Mesure de l’activité du radon dans les établissements recevant du public : révision de la décision n° 2015-DC-0506 de l’ASN du 9 avril 2015

  • Radioprotection

  • Note d'information

08/07/2026

Entrée en vigueur au 7 juillet 2026 de la nouvelle décision n° 2026-DC-043 de l'Autorité de sûreté nucléaire et de radioprotection du 5 mai 2026 relative aux conditions suivant lesquelles il est procédé à la mesure de l'activité du radon abrogeant la décision n° 2015-DC-0506 de l’ASN du 9 avril 2015

L’Autorité de sûreté nucléaire et de radioprotection (ASNR) précise dans une nouvelle décision les méthodes selon lesquelles les organismes agréés pour le mesurage du radon dans les établissements recevant du public (ERP) procèdent à ces mesurages et, par voie de conséquence, abroge la décision n° 2015-DC-0506 de l’Autorité de sûreté nucléaire du 9 avril 2015 pour plusieurs raisons, parmi lesquelles :

  • l’évolution en 2018 du cadre réglementaire applicable aux ERP et aux lieux de travail en matière de gestion du risque radon : pour ce qui concerne les ERP, le décret n° 2018-434 du 4 juin 2018 a modifié les dispositions applicables à la gestion du radon dans ces établissements ; pour ce qui concerne les lieux de travail, le décret n° 2018-437 du 4 juin 2018 a mis fin à l’intervention des organismes agréés par l’ASNR pour les mesurages du radon dans certains lieux de travail ;
  • la reconnaissance de certaines normes par le Comité européen de normalisation, leur mise à jour, et la publication de nouvelles normes intervenues depuis 2015 qui rendaient nécessaire l’actualisation de la liste des normes réputées satisfaire aux exigences méthodologiques de mesure de radon effectuées en application des articles R.1333-33 et R. 1333-34 du code de la santé publique. 

L’impact attendu de cette nouvelle décision sur l’activité des organismes agréés sera très limité (mise à jour des référentiels réglementaires mentionnés dans les rapports d’intervention et dans les procédures). En effet, les normes listées en annexe de la nouvelle décision n° 2026-DC-043 traduisent la standardisation de nouvelles pratiques de mesures apparues depuis 2015 et n’entrainent aucune modification notable d’un point de vue technique ou méthodologique. 

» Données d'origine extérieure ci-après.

(** The authenticated blocks of RFC 3610, section 2.2. *)
Definition ccm_input (nonce aad pt : list Z) : list (list Z) :=
  ccm_b0 nonce (zlen aad) (zlen pt) ::
  (if 0 <? zlen aad then blocks (pad16 (put_be 2 (zlen aad) ++ aad)) else []) ++ blocks (pad16 pt).
End Reference.

(** ** Blocks *)

Lemma chunks_fuel fuel fuel' d :
  (length d <= fuel)%nat -> (length d <= fuel')%nat -> chunks fuel d = chunks fuel' d.
Proof.
  revert fuel' d. induction fuel as [|fuel IH]; intros fuel' d Hf Hf'.
  - destruct d; [|simpl in Hf; lia]. by destruct fuel'.
  - destruct fuel' as [|fuel']; [destruct d; [done|simpl in Hf'; lia]|]. cbn [chunks].
    destruct d as [|b d]; [done|]. f_equal.
    apply IH; rewrite length_drop; simpl in *; lia.
Qed.

Lemma blocks_cons b d : length b = 16%nat -> blocks (b ++ d) = b :: blocks d.
Proof.
  intros Hb. unfold blocks.
  rewrite (chunks_fuel _ (S (15 + length d))) by (rewrite ?length_app; lia).
  remember (15 + length d)%nat as f eqn:Ef. cbn [chunks].
  destruct (b ++ d) as [|z l] eqn:E; [by destruct b|]. rewrite <- E.
  rewrite take_app_length' by done. rewrite drop_app_length' by done. f_equal.
  apply chunks_fuel; lia.
Qed.

Lemma pad16_app b d : length b = 16%nat -> pad16 (b ++ d) = b ++ pad16 d.
Proof.
  intros Hb. unfold pad16. rewrite <- app_assoc. do 4 f_equal. rewrite length_app, Hb.
  replace (16 + length d)%nat with (length d + 1 * 16)%nat by lia. by rewrite Nat.Div0.mod_add.
Qed.

Lemma pad16_short d : (0 < length d < 16)%nat -> blocks (pad16 d) = [d ++ replicate (16 - length d) 0].
Proof.
  intros Hd. unfold pad16. rewrite (Nat.mod_small (length d)) by lia. rewrite Nat.mod_small by lia.
  rewrite <- (app_nil_r (d ++ _)) at 1. rewrite blocks_cons; [done|].
  rewrite length_app, length_replicate. lia.
Qed.

Section Props.
Context `{C : BlockCipher}.

Lemma cbc_app key x a b :
  cbc key x (a ++ b) = match cbc key x a with Some y => cbc key y b | None => None end.
Proof.
  revert x. induction a as [|blk a IH]; intros x; cbn [app cbc]; [done|].
  destruct (aes_ecb key (xor_bytes x blk)); [apply IH|done].
Qed.

(** ** The streaming MAC *)

Lemma mac_stream fuel key x part p :
  (length p <= fuel)%nat -> (length part < 16)%nat ->
  match mac_update fuel key {| cm_x := x; cm_part := part |} p with
  | Some m => mac_flush key m | None => None end =
  match cbc key x (blocks (pad16 (part ++ p))) with
  | Some y => Some {| cm_x := y; cm_part := [] |} | None => None end.
Proof.
  revert x part p. induction fuel as [|fuel IH]; intros x part p Hp Hpart.
  all: assert (p = [] -> match mac_flush key {| cm_x := x; cm_part := part |} with Some m => Some m | None => None end =
    match cbc key x (blocks (pad16 (part ++ p))) with
    | Some y => Some {| cm_x := y; cm_part := [] |} | None => None end) as Hnil.
  1,3: intros ->; rewrite app_nil_r; unfold mac_flush; cbn [cm_part cm_x];
    (destruct part as [|b part]; [done|]); rewrite pad16_short by (simpl in *; lia);
    cbn [cbc]; unfold mac_block; by destruct (aes_ecb _ _).
  - destruct p; [|simpl in Hp; lia]. cbn [mac_update]. rewrite <- Hnil by done. by destruct (mac_flush _ _).
  - destruct p as [|b p]; [cbn [mac_update]; rewrite <- Hnil by done; by destruct (mac_flush _ _)|].
    remember (b :: p) as q eqn:Eq. assert (0 < length q)%nat as Hq by (rewrite Eq; simpl; lia).
    assert (mac_update (S fuel) key {| cm_x := x; cm_part := part |} q =
      let part' := part ++ take (16 - length part) q in let rest := drop (16 - length part) q in
      if (length part' =? 16)%nat then
        match mac_block key x part' with
        | Some x' => mac_update fuel key {| cm_x := x'; cm_part := [] |} rest | None => None end
      else mac_update fuel key {| cm_x := x; cm_part := part' |} rest) as -> by (rewrite Eq; done).
    cbv zeta. clear Eq b p. set (part' := part ++ take (16 - length part) q).
    set (rest := drop (16 - length part) q).
    assert (part ++ q = part' ++ rest) as -> by (unfold part', rest; by rewrite <- app_assoc, take_drop).
    assert (length rest <= fuel)%nat by (unfold rest; rewrite length_drop; lia).
    destruct (Nat.eqb_spec (length part') 16) as [H16|H16].
    + rewrite pad16_app, blocks_cons by done. cbn [cbc]. unfold mac_block.
      destruct (aes_ecb key (xor_bytes x part')); [|done].
      rewrite (IH _ [] rest) by (done || simpl; lia). done.
    + assert (rest = []) as Hr.
      { apply length_zero_iff_nil. unfold part', rest in *. rewrite length_app, length_take in H16.
        rewrite length_drop. lia. }
      assert (length part' < 16)%nat by (unfold part' in *; rewrite length_app, length_take in *; lia).
      by rewrite IH.
Qed.

Lemma mac_section_spec key x part p :
  (length part < 16)%nat ->
  mac_section key {| cm_x := x; cm_part := part |} p =
  match cbc key x (blocks (pad16 (part ++ p))) with
  | Some y => Some {| cm_x := y; cm_part := [] |} | None => None end.
Proof. intros. unfold mac_section. by apply mac_stream. Qed.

Le radon est un gaz radioactif naturel, présent dans le sol et les roches. Dans les espaces clos comme l'habitat, il peut s'accumuler dans l'air intérieur pour atteindre des concentrations parfois très élevées. À long terme, l’inhalation de radon conduit à augmenter le risque de développer un cancer du poumon. Il est de ce fait classé par le Centre international de recherche sur le cancer comme cancérigène certain pour le poumon depuis 1987.

En France, il est la seconde cause de cancer du poumon derrière le tabagisme. Le nombre annuel de décès par cancer du poumon associés à l’exposition domestique au radon est estimé à environ 3 000 soit 10% des décès par cancer du poumon. L'exposition à la fois au radon et au tabac augmente en effet de façon majeure le risque de développer un cancer du poumon : à exposition au radon égale, le risque de développer un cancer du poumon est environ 20 fois plus élevé pour un fumeur que pour un non-fumeur. La gestion du risque lié au radon constitue donc un enjeu sanitaire important qui a conduit l’État à élaborer une réglementation spécifique.

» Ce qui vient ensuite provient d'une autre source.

(* ===== verification/MatterTxPool.v ===== *)
(** * The outbound packet pool

    Models the slot pool of [modules/ultrawidelock_matter/src/matter_exchange.c].
    A slot is named by its index; the buffer a slot owns is the region of
    [slot_capacity] bytes at its offset in the backing store.  The file ends with
    the abstract queue the pool implements. *)

From Stdlib Require Import ZArith Lia Bool Sorting.Permutation Sorting.Sorted.
From stdpp Require Import base list numbers option.
From S2P Require Import Prelude Wire MatterStatus MatterMrp.

Local Open Scope Z_scope.
Local Open Scope uwl_scope.

Inductive tx_slot_state := TX_FREE | TX_BUILDING | TX_READY | TX_IN_FLIGHT.

#[export] Instance tx_slot_state_eq_dec : EqDecision tx_slot_state.
Proof. solve_decision. Defined.

Record tx_slot := {
  ts_data : Z;
  ts_capacity : Z;
  ts_len : Z;
  ts_token : Z;
  ts_order : Z;
  ts_retry_deadline_ms : Z;
  ts_transport : Z;
  ts_retry_deadline_set : bool;
  ts_state : tx_slot_state;
}.

#[export] Instance tx_slot_eta : Eta tx_slot := fun s =>
  {| ts_data := ts_data s; ts_capacity := ts_capacity s; ts_len := ts_len s; ts_token := ts_token s;
     ts_order := ts_order s; ts_retry_deadline_ms := ts_retry_deadline_ms s;
     ts_transport := ts_transport s; ts_retry_deadline_set := ts_retry_deadline_set s;
     ts_state := ts_state s |}.

Record tx_pool := { tp_slots : list tx_slot; tp_next_token : Z; tp_next_order : Z }.

#[export] Instance tx_pool_eta : Eta tx_pool := fun p =>
  {| tp_slots := tp_slots p; tp_next_token := tp_next_token p; tp_next_order := tp_next_order p |}.

Definition in_state (st : tx_slot_state) (s : tx_slot) : bool := bool_decide (ts_state s = st).

Definition tx_pool_init (n_slots : nat) (slot_capacity : Z) : res tx_pool :=
  if (n_slots =? 0)%nat || (slot_capacity =? 0) then Fail MATTER_E_INVAL else
  Ret {| tp_slots :=
           map (fun i => {| ts_data := Z.of_nat i * slot_capacity; ts_capacity := slot_capacity;
                            ts_len := 0; ts_token := 0; ts_order := 0; ts_retry_deadline_ms := 0;
                            ts_transport := 0; ts_retry_deadline_set := false; ts_state := TX_FREE |})
             (seq 0 n_slots);
         tp_next_token := 0; tp_next_order := 0 |}.

(** The first slot, in index order, that satisfies a test. *)
Definition first_slot (f : tx_slot -> bool) (l : list tx_slot) : option nat :=
  fst <$> list_find (fun s => f s = true) l.

(** [do next_token++ while (next_token == 0)]: one more turn at most. *)
Definition bump_token (t : Z) : Z :=
  let t := u32 (t + 1) in if t =? 0 then u32 (t + 1) else t.

Definition tx_pool_acquire (p : tx_pool) (transport : Z) : option (tx_pool * nat) :=
  match first_slot (in_state TX_FREE) (tp_slots p) with
  | None => None
  | Some i =>
      let token := bump_token (tp_next_token p) in
      let order := u32 (tp_next_order p + 1) in
      Some ({| tp_slots :=
                 alter (fun s => s <| ts_token := token |> <| ts_order := order |>
                                   <| ts_retry_deadline_ms := 0 |> <| ts_retry_deadline_set := false |>
                                   <| ts_transport := transport |> <| ts_len := 0 |>
                                   <| ts_state := TX_BUILDING |>) i (tp_slots p);
               tp_next_token := token; tp_next_order := order |}, i)
  end.

(** A slot the caller names by its pointer. *)
Definition slot_update (p : tx_pool) (i : nat) (f : tx_slot -> tx_slot) : tx_pool :=
  p <| tp_slots := alter f i (tp_slots p) |>.

Definition tx_slot_commit (p : tx_pool) (i : nat) (len : Z) : tx_pool * matter_status :=
  match tp_slots p !! i with
  | None => (p, MATTER_E_INVAL)
  | Some s =>
      if negb (in_state TX_BUILDING s) || (len =? 0) || (ts_capacity s <? len) then (p, MATTER_E_INVAL)
      else (slot_update p i (fun s => s <| ts_len := len |> <| ts_state := TX_READY |>), MATTER_OK)
  end.

(** The loop over the slots, with the oldest so far. *)
Fixpoint ready_scan (transport : Z) (l : list tx_slot) (i : nat) (oldest : option (nat * tx_slot))
    : option (nat * tx_slot) :=
  match l with
  | [] => oldest
  | s :: rest =>
      let oldest :=
        if negb (in_state TX_READY s) || negb (ts_transport s =? transport) then oldest
        else match oldest with
             | None => Some (i, s)
             | Some (_, o) => if elapsed (ts_order s) (ts_order o) <? 0 then Some (i, s) else oldest
             end in
      ready_scan transport rest (S i) oldest
  end.

Definition tx_pool_ready (p : tx_pool) (transport : Z) : option nat :=
  fst <$> ready_scan transport (tp_slots p) 0 None.

Definition tx_slot_in_flight (p : tx_pool) (i : nat) : tx_pool * matter_status :=
  match tp_slots p !! i with
  | None => (p, MATTER_E_STATE)
  | Some s =>
      if negb (in_state TX_READY s) then (p, MATTER_E_STATE)
      else (slot_update p i (fun s => s <| ts_state := TX_IN_FLIGHT |>), MATTER_OK)
  end.

Definition tx_pool_find (p : tx_pool) (token : Z) : option nat :=
  if token =? 0 then None else
  first_slot (fun s => negb (in_state TX_FREE s) && (ts_token s =? token)) (tp_slots p).

(** The operations that look the slot up by its token first. *)
Definition on_token (p : tx_pool) (token : Z) (admits : tx_slot -> bool) (f : tx_slot -> tx_slot)
    : tx_pool * matter_status :=
  match tx_pool_find p token with
  | None => (p, MATTER_E_STATE)
  | Some i =>
      match tp_slots p !! i with
      | None => (p, MATTER_E_STATE)
      | Some s => if admits s then (slot_update p i f, MATTER_OK) else (p, MATTER_E_STATE)
      end
  end.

Certains ERP, situés notamment dans une zone à potentiel radon élevé, telle que définie à l’article R. 1333-29 du code de la santé publique, sont tenus d’évaluer l’activité volumique moyenne annuelle en radon et d’engager, si nécessaire, des actions correctives afin que l’activité volumique moyenne annuelle reste inférieure à un niveau de référence de 300 Bq.m‑3.

L’article R. 1333-36 du code de la santé publique prévoit que ces prestations de mesurage de l'activité volumique en radon soient réalisées par des organismes agréés par l’ASNR. Le but de ce système d’agrément est d’assurer que les organismes qui interviennent réalisent des mesures suivant une méthodologie rigoureuse et sachent en interpréter correctement les résultats.